Kirkus Reviews QR Code
BLOOD RELATIVE by Carolyn Hougan

BLOOD RELATIVE

by Carolyn Hougan

Pub Date: April 20th, 1992
ISBN: 0-449-90646-9
Publisher: Ballantine

Despite a highfalutin Author's Note describing it as ``a book about `real' and received memory, about our inability to escape the past, about deception and discovery,'' this is really a two-act melodrama about a crazed victim of Argentine political terrorism who, after losing his entire family except for his three-year-old niece—years ago spirited off to America—decides (don't ask why) to avenge himself by finding and killing the niece. Act One, about how Rolando Carerra, with the help of his volatile henchman Hugo Moro, tracks down and prepares to kill Maria—now teenaged Mariah Ebinger, living with a hypernormal adoptive family in Wisconsin, then the D.C. suburbs—is a throwaway; you could read the blurb and crack the book halfway through without missing a thing except for Mariah's deflowering by clean-cut Ryan Ferguson.

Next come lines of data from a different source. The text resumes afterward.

(** * bpmn-beautifier: flow graph <-> Process Structure Tree

    A shallow embedding of [pst_umwandler.py] (structuring a BPMN flow graph
    into a Process Structure Tree) and of [clean_bpmn_generator.py] (reading
    the textual tree notation and rendering a tree back to BPMN), followed by
    the properties established about them.

    Conventions of the embedding.
    - A Python [str] is a [string]; a character is read as the code point of
      the same number (0..255).
    - [None] is [option]'s [None]; Python truthiness of a string is [truthy].
    - A [dict] is an association list in insertion order (Python 3.7+
      semantics); a [set] is a duplicate-free list, and the order in which
      CPython iterates over a set, which the language leaves unspecified, is
      the parameter [set_iter].
    - Effects are explicit: exceptions and exhausted fuel live in [outcome],
      the renderer's mutable builder object is threaded as a [Builder]. *)

From Stdlib Require Import List String Ascii ZArith Lia Bool Arith Permutation.
From Stdlib Require Import Sorted.
From Stdlib Require Import DecimalString DecimalNat QArith.
Import ListNotations.
Set Warnings "-register-all".
Open Scope string_scope.
Open Scope list_scope.
Open Scope nat_scope.

(** String concatenation and equality, written apart from the list and
    number notations. *)
Infix "+++" := String.append (right associativity, at level 60).
Infix "==" := String.eqb (at level 70, no associativity).

(* ================================================================= *)
(** ** Outcomes: results, exceptions, fuel *)

Inductive outcome (A : Type) : Type :=
| Done (a : A)
| Raised (exn : string)
| OutOfFuel.
Arguments Done {A} a.
Arguments Raised {A} exn.
Arguments OutOfFuel {A}.

Definition bind {A B} (m : outcome A) (k : A -> outcome B) : outcome B :=
  match m with
  | Done a => k a
  | Raised e => Raised e
  | OutOfFuel => OutOfFuel
  end.
(** * Plant state engine of the Digital Plant Growth & Care System

    A shallow embedding of [main.py]: the numeric helpers ([clamp],
    [compute_health], [apply_decay], [apply_growth]) and the three
    endpoints that drive them ([care_action], [run_growth],
    [ingest_sensor]) over an explicit document store.

    Python [int] is [Z].  Python [float] is IEEE 754 binary64, taken from
    the executable specification [SpecFloat] (precision 53, emax 1024,
    round to nearest even), so that [50 * 0.95], [x / 3.0] or
    [(light / 1000.0) * 100] evaluate here to the very double Python
    computes.  Exceptions are values of [exn]; an endpoint is a function
    from the store to a result and a store.

    Conventions.  The clock reads of one request ([datetime.now]) are
    one instant, passed to the endpoint as [now].  [serialize] only
    renders ids and instants as text; an answer carries the documents
    themselves.  [find] lists the matching plants in the order of the
    map's enumeration. *)

From Stdlib Require Import ZArith Lia List Bool Ascii String.
From Stdlib Require Import SpecFloat.
From stdpp Require Import base option gmap strings.

Local Open Scope Z_scope.

(** ** Exceptions and results *)

Inductive exn : Type :=
  | AttributeError   (* [None.get] *)
  | OverflowError    (* int too large for a float, or [int]/[round] of an infinity *)
  | ValueError       (* [int]/[round] of a NaN *)
  | InvalidId.       (* [bson.ObjectId] of a malformed string *)

Inductive result (A : Type) : Type :=
  | Ok (a : A)
  | Raise (e : exn).
Arguments Ok {A} a.
Arguments Raise {A} e.

Definition rbind {A B} (r : result A) (k : A -> result B) : result B :=
  match r with
  | Ok a => k a
  | Raise e => Raise e
  end.

Declare Scope res_scope.
Delimit Scope res_scope with res.
Notation "'let*' x ':=' r 'in' k" := (rbind r (fun x => k))
  (at level 10, x name, r at level 100, k at level 200) : res_scope.

(** ** Python numbers *)

Module PyNum.

Definition prec : Z := 53.
Definition emax : Z := 1024.

(** A Python number as the engine meets them: an [int] or a [float]. *)
Inductive num : Type :=
  | PyInt (z : Z)
  | PyFloat (f : spec_float).

(** [float(z)]: the nearest double, ties to even; Python raises
    [OverflowError] when that would be an infinity. *)
Definition float_of_int (z : Z) : result spec_float :=
  match binary_normalize prec emax z 0 false with
  | S754_infinity _ => Raise OverflowError
  | f => Ok f
  end.

(** The float literals of the source.  Each is the double nearest to
    the decimal, obtained by a correctly rounded operation on exactly
    representable integers. *)
Definition lit (z : Z) : spec_float := binary_normalize prec emax z 0 false.
Definition f0_95 : spec_float := Eval vm_compute in SFdiv prec emax (lit 95) (lit 100).
Definition f3_0 : spec_float := Eval vm_compute in lit 3.
Definition f1000_0 : spec_float := Eval vm_compute in lit 1000.
Definition f100 : spec_float := Eval vm_compute in lit 100.

(** Exact value of a finite float as a signed mantissa. *)
Definition signed (s : bool) (m : positive) : Z := if s then Z.neg m else Z.pos m.

(** Python compares a float with an int exactly, on the mathematical
    values; a NaN is unordered. *)
Definition cmp_float_int (f : spec_float) (z : Z) : option comparison :=
  match f with
  | S754_nan => None
  | S754_infinity s => Some (if s then Lt else Gt)
  | S754_zero _ => Some (0 ?= z)
  | S754_finite s m e =>
      if 0 <=? e then Some (signed s m * 2 ^ e ?= z)
      else Some (signed s m ?= z * 2 ^ (- e))
  end.

(** [a < b] *)
Definition num_lt (a b : num) : bool :=
  match a, b with
  | PyInt x, PyInt y => x <? y
  | PyFloat f, PyInt y =>
      match cmp_float_int f y with Some Lt => true | _ => false end
  | PyInt x, PyFloat g =>
      match cmp_float_int g x with Some Gt => true | _ => false end
  | PyFloat f, PyFloat g => SFltb f g
  end.

(** [a > b] is [b < a] on numbers (both are false on a NaN). *)
Definition num_gt (a b : num) : bool := num_lt b a.

(** Built-in [min(a, b)] and [max(a, b)]: keep the first argument unless
    the second compares strictly better. *)
Definition py_min (a b : num) : num := if num_lt b a then b else a.
Definition py_max (a b : num) : num := if num_gt b a then b else a.

(** [int(x)]: truncation toward zero. *)
Definition py_int (x : num) : result Z :=
  match x with
  | PyInt z => Ok z
  | PyFloat S754_nan => Raise ValueError
  | PyFloat (S754_infinity _) => Raise OverflowError
  | PyFloat (S754_zero _) => Ok 0
  | PyFloat (S754_finite s m e) =>
      let mag := if 0 <=? e then Z.pos m * 2 ^ e else Z.pos m / 2 ^ (- e) in
      Ok (if s then - mag else mag)
  end.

Act Two, about how Mariah and Ryan frantically scheme to stay one jump ahead of Uncle Rolando and his sidekick, is an expertly sustained chase, as Hougan (Shooting in the Dark, 1984; The Romeo Flag, 1989) brings the pursuers to Alexandria just as Mariah's coincidentally realized that she's adopted and taken off from home—knowing, after she calls her parents, that something terrible is going on between them and the strange man she's glimpsed, but not knowing enough to sell a convincing story to the police. If you forget the memory/political pretensions and overlook the delaying tactics of the exposition, well, this isn't half bad.